> _Problem requirements_
Your task is to copy every line of the entries that holds the word "Hget".

:: Study material ::

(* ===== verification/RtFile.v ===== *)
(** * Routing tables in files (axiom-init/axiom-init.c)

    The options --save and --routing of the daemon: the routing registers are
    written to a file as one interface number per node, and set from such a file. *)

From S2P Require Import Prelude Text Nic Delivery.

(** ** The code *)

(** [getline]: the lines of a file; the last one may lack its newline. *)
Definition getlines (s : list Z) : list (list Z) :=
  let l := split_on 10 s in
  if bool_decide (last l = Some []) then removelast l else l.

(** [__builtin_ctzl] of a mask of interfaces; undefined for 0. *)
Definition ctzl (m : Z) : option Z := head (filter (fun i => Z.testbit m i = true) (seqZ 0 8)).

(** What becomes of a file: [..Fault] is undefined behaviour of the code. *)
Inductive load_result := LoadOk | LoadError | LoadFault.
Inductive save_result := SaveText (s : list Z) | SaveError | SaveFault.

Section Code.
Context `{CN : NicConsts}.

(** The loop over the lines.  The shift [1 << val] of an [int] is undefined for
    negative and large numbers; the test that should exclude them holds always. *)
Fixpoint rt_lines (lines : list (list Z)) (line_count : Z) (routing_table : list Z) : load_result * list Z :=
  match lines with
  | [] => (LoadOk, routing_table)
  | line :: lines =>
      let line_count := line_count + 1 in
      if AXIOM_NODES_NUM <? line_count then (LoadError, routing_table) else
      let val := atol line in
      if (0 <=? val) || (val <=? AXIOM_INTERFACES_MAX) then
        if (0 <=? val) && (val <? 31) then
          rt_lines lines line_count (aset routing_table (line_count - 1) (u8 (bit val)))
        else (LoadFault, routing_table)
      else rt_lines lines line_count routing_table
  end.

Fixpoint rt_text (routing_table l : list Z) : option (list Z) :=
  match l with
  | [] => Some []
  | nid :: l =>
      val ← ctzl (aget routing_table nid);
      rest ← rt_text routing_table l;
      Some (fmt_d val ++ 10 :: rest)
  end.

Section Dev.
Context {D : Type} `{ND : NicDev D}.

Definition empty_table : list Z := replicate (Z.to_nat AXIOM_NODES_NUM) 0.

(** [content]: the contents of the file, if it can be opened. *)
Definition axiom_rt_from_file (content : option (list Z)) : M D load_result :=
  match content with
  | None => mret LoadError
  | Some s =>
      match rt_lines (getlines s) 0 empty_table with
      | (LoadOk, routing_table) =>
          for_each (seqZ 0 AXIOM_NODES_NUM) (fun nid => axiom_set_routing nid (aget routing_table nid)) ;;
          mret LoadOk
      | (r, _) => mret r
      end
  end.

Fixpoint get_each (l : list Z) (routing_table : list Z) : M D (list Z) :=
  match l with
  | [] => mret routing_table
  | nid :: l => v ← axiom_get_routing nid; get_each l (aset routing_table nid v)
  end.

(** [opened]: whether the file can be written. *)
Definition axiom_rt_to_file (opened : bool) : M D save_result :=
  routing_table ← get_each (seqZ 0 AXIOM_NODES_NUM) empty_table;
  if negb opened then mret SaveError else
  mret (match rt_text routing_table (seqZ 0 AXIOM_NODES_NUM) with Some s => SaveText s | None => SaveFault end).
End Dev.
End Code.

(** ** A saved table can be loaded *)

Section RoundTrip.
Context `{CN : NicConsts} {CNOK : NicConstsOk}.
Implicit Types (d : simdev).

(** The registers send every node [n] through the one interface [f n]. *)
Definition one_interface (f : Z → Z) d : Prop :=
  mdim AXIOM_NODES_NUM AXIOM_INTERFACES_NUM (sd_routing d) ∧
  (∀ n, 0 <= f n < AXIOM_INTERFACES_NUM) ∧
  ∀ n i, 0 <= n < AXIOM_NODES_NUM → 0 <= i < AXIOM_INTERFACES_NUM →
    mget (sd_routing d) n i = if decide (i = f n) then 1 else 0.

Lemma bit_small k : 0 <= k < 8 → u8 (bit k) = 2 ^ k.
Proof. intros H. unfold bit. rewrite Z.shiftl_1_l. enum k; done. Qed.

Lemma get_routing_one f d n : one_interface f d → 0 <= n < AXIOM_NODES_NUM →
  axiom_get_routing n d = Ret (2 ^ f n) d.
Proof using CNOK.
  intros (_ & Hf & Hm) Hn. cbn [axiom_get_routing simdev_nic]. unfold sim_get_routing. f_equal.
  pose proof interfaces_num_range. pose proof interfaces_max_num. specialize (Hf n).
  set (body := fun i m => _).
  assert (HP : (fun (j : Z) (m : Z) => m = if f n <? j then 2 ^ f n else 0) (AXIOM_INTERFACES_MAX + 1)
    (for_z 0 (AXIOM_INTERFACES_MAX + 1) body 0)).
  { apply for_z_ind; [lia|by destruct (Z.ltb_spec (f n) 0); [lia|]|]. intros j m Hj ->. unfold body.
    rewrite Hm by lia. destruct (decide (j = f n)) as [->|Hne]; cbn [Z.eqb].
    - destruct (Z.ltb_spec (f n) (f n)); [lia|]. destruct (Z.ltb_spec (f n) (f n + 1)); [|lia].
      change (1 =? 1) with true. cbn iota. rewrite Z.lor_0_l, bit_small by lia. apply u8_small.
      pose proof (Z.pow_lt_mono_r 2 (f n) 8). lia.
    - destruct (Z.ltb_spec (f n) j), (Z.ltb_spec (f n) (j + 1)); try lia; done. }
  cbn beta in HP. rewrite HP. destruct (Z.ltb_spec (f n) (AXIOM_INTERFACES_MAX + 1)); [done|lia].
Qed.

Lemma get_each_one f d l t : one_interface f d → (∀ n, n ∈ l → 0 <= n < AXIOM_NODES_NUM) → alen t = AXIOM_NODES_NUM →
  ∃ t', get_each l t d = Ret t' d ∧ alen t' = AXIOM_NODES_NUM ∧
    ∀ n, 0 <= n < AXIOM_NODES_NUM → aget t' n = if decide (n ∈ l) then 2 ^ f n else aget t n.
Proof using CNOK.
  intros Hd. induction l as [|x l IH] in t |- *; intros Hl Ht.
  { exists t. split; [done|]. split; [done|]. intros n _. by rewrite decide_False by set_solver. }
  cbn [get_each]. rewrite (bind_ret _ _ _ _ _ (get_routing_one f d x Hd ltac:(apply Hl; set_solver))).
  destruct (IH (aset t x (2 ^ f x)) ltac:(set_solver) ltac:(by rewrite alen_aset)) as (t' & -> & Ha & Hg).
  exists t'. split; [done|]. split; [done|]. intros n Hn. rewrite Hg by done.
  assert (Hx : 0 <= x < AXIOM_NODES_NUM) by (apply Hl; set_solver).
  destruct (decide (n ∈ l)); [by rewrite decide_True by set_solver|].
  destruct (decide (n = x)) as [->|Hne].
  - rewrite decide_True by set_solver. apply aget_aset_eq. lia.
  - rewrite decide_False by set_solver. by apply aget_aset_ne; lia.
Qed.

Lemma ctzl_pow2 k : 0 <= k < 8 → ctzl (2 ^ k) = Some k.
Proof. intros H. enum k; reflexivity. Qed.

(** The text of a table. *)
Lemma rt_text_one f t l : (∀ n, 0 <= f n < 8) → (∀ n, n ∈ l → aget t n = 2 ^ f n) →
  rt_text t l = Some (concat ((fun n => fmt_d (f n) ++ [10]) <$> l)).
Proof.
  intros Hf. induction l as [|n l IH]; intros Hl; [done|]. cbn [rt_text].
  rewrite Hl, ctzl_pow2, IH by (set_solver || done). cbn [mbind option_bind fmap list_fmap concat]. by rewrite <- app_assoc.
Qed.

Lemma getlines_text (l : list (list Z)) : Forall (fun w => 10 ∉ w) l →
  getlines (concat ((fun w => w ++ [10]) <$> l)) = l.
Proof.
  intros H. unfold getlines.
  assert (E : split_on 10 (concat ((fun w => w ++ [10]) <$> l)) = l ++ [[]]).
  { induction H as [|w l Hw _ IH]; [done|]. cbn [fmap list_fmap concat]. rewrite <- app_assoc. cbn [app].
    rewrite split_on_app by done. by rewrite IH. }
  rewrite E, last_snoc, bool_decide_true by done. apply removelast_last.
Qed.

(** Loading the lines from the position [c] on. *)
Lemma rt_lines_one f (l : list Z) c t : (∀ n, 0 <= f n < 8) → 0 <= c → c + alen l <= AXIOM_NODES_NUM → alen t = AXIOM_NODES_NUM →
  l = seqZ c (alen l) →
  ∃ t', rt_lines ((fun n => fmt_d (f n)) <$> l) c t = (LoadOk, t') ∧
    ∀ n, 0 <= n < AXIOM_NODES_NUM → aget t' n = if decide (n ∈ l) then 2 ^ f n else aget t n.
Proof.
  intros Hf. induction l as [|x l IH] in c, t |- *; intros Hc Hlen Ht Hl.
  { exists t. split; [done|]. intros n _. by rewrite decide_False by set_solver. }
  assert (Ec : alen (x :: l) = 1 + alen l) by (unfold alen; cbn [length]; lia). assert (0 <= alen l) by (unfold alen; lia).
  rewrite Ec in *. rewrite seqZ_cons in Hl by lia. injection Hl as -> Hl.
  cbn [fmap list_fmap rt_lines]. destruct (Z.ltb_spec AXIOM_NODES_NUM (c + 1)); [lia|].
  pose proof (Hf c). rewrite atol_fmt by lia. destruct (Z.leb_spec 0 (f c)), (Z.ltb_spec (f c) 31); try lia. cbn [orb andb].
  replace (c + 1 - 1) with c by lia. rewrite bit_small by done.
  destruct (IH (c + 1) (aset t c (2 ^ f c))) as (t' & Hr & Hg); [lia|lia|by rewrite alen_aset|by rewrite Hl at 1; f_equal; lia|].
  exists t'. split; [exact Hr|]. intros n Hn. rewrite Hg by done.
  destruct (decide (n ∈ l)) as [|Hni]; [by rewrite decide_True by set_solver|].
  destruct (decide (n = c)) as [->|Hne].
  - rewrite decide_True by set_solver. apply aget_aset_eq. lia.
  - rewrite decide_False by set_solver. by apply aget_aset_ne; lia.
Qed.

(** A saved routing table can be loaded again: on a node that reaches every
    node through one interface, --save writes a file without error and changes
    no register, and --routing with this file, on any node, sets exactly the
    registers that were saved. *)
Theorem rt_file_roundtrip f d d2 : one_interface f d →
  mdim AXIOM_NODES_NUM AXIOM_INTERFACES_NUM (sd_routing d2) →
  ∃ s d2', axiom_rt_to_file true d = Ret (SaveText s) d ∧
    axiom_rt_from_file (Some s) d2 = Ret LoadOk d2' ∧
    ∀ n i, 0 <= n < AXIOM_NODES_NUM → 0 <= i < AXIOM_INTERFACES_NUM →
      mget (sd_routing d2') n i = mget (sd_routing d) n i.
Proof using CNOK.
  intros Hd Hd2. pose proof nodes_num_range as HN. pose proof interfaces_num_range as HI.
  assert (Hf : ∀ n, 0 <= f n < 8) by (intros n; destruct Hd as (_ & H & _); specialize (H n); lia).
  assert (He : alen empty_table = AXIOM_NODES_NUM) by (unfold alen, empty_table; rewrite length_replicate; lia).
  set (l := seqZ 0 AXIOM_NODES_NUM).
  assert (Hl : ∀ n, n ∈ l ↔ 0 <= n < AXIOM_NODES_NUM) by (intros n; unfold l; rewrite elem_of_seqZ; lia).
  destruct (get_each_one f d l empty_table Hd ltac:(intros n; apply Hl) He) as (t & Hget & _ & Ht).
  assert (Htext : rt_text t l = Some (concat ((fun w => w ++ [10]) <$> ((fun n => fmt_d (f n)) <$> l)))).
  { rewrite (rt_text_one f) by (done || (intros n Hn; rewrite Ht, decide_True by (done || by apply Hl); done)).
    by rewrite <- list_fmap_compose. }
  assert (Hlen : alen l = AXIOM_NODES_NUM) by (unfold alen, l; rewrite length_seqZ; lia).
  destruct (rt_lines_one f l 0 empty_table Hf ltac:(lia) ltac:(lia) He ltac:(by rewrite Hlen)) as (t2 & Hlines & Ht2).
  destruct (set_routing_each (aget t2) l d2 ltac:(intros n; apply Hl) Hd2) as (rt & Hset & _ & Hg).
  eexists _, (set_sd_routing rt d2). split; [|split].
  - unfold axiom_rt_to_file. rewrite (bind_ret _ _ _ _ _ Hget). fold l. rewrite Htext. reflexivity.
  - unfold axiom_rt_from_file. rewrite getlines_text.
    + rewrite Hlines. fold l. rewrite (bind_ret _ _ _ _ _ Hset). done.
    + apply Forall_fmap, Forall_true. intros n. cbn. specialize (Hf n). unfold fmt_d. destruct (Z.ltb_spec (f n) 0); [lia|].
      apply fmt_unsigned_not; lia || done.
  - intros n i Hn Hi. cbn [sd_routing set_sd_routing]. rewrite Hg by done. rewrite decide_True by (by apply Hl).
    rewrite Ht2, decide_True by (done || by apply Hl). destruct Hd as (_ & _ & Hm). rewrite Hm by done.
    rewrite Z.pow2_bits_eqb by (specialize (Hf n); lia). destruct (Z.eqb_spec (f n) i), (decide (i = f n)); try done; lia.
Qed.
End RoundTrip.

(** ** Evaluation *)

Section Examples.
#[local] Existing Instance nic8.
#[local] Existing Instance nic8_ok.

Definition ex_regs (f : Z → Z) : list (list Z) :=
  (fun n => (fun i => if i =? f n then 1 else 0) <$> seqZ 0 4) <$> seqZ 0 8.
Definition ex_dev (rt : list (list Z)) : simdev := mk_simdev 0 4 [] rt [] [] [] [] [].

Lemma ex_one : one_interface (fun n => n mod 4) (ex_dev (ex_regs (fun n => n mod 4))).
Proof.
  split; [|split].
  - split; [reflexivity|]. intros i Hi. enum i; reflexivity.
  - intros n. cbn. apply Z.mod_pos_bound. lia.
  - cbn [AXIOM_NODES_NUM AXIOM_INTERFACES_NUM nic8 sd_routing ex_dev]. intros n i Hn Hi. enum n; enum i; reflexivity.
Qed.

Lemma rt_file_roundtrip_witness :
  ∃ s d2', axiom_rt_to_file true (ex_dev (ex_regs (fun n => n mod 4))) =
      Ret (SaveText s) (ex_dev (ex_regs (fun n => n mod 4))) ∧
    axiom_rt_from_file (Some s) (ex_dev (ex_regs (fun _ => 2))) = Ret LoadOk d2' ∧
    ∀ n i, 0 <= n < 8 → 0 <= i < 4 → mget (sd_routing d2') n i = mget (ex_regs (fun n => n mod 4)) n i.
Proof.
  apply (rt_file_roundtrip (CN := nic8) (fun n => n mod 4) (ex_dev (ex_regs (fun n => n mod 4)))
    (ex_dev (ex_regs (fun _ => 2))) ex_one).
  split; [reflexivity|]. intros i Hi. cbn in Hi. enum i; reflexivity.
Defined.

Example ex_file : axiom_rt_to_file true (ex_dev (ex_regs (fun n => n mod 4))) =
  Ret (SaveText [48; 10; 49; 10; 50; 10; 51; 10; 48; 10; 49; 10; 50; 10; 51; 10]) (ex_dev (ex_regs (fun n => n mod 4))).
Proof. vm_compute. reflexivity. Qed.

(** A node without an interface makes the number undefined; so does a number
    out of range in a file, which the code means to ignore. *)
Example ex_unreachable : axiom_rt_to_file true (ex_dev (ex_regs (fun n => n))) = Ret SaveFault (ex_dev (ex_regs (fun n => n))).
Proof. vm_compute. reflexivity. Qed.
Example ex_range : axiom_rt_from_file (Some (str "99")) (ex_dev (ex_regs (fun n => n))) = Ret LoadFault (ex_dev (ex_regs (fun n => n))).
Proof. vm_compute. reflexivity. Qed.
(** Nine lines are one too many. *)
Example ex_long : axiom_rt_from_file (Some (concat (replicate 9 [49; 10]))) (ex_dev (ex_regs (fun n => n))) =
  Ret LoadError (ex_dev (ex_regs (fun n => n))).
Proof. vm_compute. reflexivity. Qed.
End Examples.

:::

> _Problem solution_
  destruct (get_each_one f d l empty_table Hd ltac:(intros n; apply Hl) He) as (t & Hget & _ & Ht).
  - unfold axiom_rt_to_file. rewrite (bind_ret _ _ _ _ _ Hget). fold l. rewrite Htext. reflexivity.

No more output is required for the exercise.